Globalisation or Killing The Globe?

By: Sharanya

Human lives are becoming more global with a global vision through interconnection and exchange of knowledge. Today, globalisation has influenced the world to move forward to cosmopolitanism by bringing compelling changes to the world.

A World With a Common Vision

Globalisation, the process of global integration of economic, financial, cultural, environmental and communication systems, has completely transformed the dynamics of the world in recent years by improving cultures and cultivating diversity while reducing differences. Shaking off the narrowness, we have the opportunity to compare our country with other countries. In this way, we enrich our manners, customs and habits. Globalisation also helps us to fight illiteracy and promotes education, gives us a clear knowledge of facts and things. Furthermore, it solves burning social problems like child labor, dowry, etc.We have successfully raised funds in this regard.

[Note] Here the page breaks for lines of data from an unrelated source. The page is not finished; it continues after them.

(** C40. A paste delivered in any chunks, cut anywhere, UTF-8 sequences and CR LF
    pairs included, is the insertion of the whole text, but for the scroll
    offset. *)
Theorem chunked_paste_is_insertion s ds :
  editor_wf s -> paste s = None ->
  with_scroll 0 (run_ops (paste_ops ds) s) = with_scroll 0 (insert_utf8 (concat ds) s).
Proof.
  intros Hs Hp. unfold paste_ops, run_ops. cbn [fold_left].
  assert (Eb : apply_op s (paste_event PastePhases.BEGIN []) = with_paste (Some (begin_paste s)) s) by (cbn; by rewrite Hp).
  rewrite Eb. destruct (paste_rest s ds (with_paste (Some (begin_paste s)) s) (begin_paste s) []) as [Ep Ha];
    [done|apply follows_start|]. cbn [app pending_utf8 begin_paste] in Ha. unfold run_ops in *.
  destruct (insert_alike (decode_utf8 (concat ds)) s false) as [Hb _].
  pose proof (insert_frame (decode_utf8 (concat ds)) s false Hs) as (_ & Ep2 & _). rewrite Hp in Ep2. fold (insert_utf8 (concat ds) s) in *.
  pose proof (transitivity Ha (symmetry Hb)) as Hab. revert Hab Ep Ep2.
  generalize (fold_left apply_op (map (paste_event PastePhases.DATA) ds ++ [paste_event PastePhases.END []])
    (with_paste (Some (begin_paste s)) s)) as u. generalize (insert_utf8 (concat ds) s) as v. intros v u.
  destruct u, v. unfold alike, with_scroll. cbn. intros [= -> -> -> -> -> -> -> -> ->] -> ->. done.
Qed.

(** The wrap-materialising loop always runs to its end: more iterations change
    nothing, and no line it passed over still has a word to carry to the next
    row. *)
Theorem word_wraps_are_all_materialized s index extra :
  let s' := materialize_word_wraps index s in
  (forall i, index <= i <= index + (length (lines s') - length (lines s)) ->
     materialized_wrap_break (line_at (lines s') i) (editable_width s) = None) /\
  materialize_loop (extra + (2 + length (line_at (lines s) index))) (editable_width s) index index (lines s) (cursor s)
    = (lines s', cursor s') /\
  (forall l, 0 < editable_width s ->
     wrap_break_loop (extra + length l) l (editable_width s) 0 = materialized_wrap_break l (editable_width s)).
Proof.
  cbn zeta. unfold materialize_word_wraps.
  pose proof (materialize_loop_complete (2 + length (line_at (lines s) index)) extra (editable_width s) index
    (lines s) (cursor s) ltac:(done)) as H.
  destruct (materialize_loop (2 + length (line_at (lines s) index)) _ _ _ _ _) as [ls c].
  destruct H as (E & _ & _ & Hn). cbn [lines cursor with_text]. split_and!; [exact Hn|exact E|].
  intros l Hw. rewrite wrap_break_fuel by lia. unfold materialized_wrap_break.
  by destruct (Nat.eqb_spec (editable_width s) 0); [lia|].
Qed.

(** ** Witnesses *)

Definition demo_options : TextEditorOptions :=
  {| tab_width := 4; fallback_width := 20; reserve_plain_enter := false |}.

The benefits of science and technology have reached every corner of the world. People around the world are connected through cell phones and internet technology and it has improved our understanding of the world. A trader can “gather valuable information about various goods in different countries. First hand knowledge of people and things is very important in international business. With globalisation, a political leader can gather a great deal of useful knowledge about people and forms of government” around the world. Globalisation helps improve international relations and friendship between different nations. However, with all of this comes the imminent risk of environmental degradation. 

Globalisation: A Challenge and Solution to Climate Change

Globalisation is one of the main drivers of climate change. In recent decades, international connectivity has been strengthened in many aspects, including the flow of information, the flow of personnel, the business model, the flow of capital, the regulatory system, and cultural diffusion. The population, economy, companies and environment indices have grown exponentially. This is called great acceleration. Surprisingly, the resulting environmental impact is changing a significant part of the Earth system.  The current geological era is called the Anthropocene (successor to the Holocene)  to recognize the power that Homo sapiens has become, and to replace or distort the great natural global system of the earth, beyond the continuous human society, the safe range considered for biological well-being. 

Since 1975, the growth of children in Kenya has been retarded, indicating that the expected warming and drought will continue to occur with population growth, and food production and nutrition and health will be affected as regional food production, nutrition and health. Connected and interdependent, the impact of human activities on the environment has a wider geographical scope, although its impact can be offset by more effective global alerts and faster distribution of food aid. A third of the country’s wheat production and the ensuing grain export bans have led to a rise in world wheat prices, exacerbating hunger in Russia (the price of flour has risen by 20%) and low-income urban populations in countries such as Pakistan and Egypt. 

The country has become more industrialised and has increased the production of its goods to meet demand. These industries in turn emit various greenhouse gases, which are the main factors leading to climate change activities, so they are all warned and converted into a global unit. Atmospheric changes caused by various activities (such as production, transportation, agriculture, and consumer behavior) that emit large amounts of GHGs (greenhouse gases). Due to the accumulation of these gases, it gradually heats up. The effects of this climate change can lead to increased droughts, floods, rising sea levels, and extreme temperatures.

So, What’s Next?

Given that the IPCC stated that we only have 12 years to take action, can we take an adequate number of different actions in a timely manner? Here, additional public and private methods can also play an important role. With the rapid technological progress of the Fourth Industrial Revolution, we will also be able to use new means to monitor, review and report on the progress (or lack of progress) of global, regional and industrial actions to protect the climate. Radical new forms of distributed information and transparency of disclosure in real time. Compared to the scale of the challenge, the impact of perceptions on the effectiveness of climate protection in the coming years, especially among young people. Greater transparency will increase awareness and only increase pressure to take action.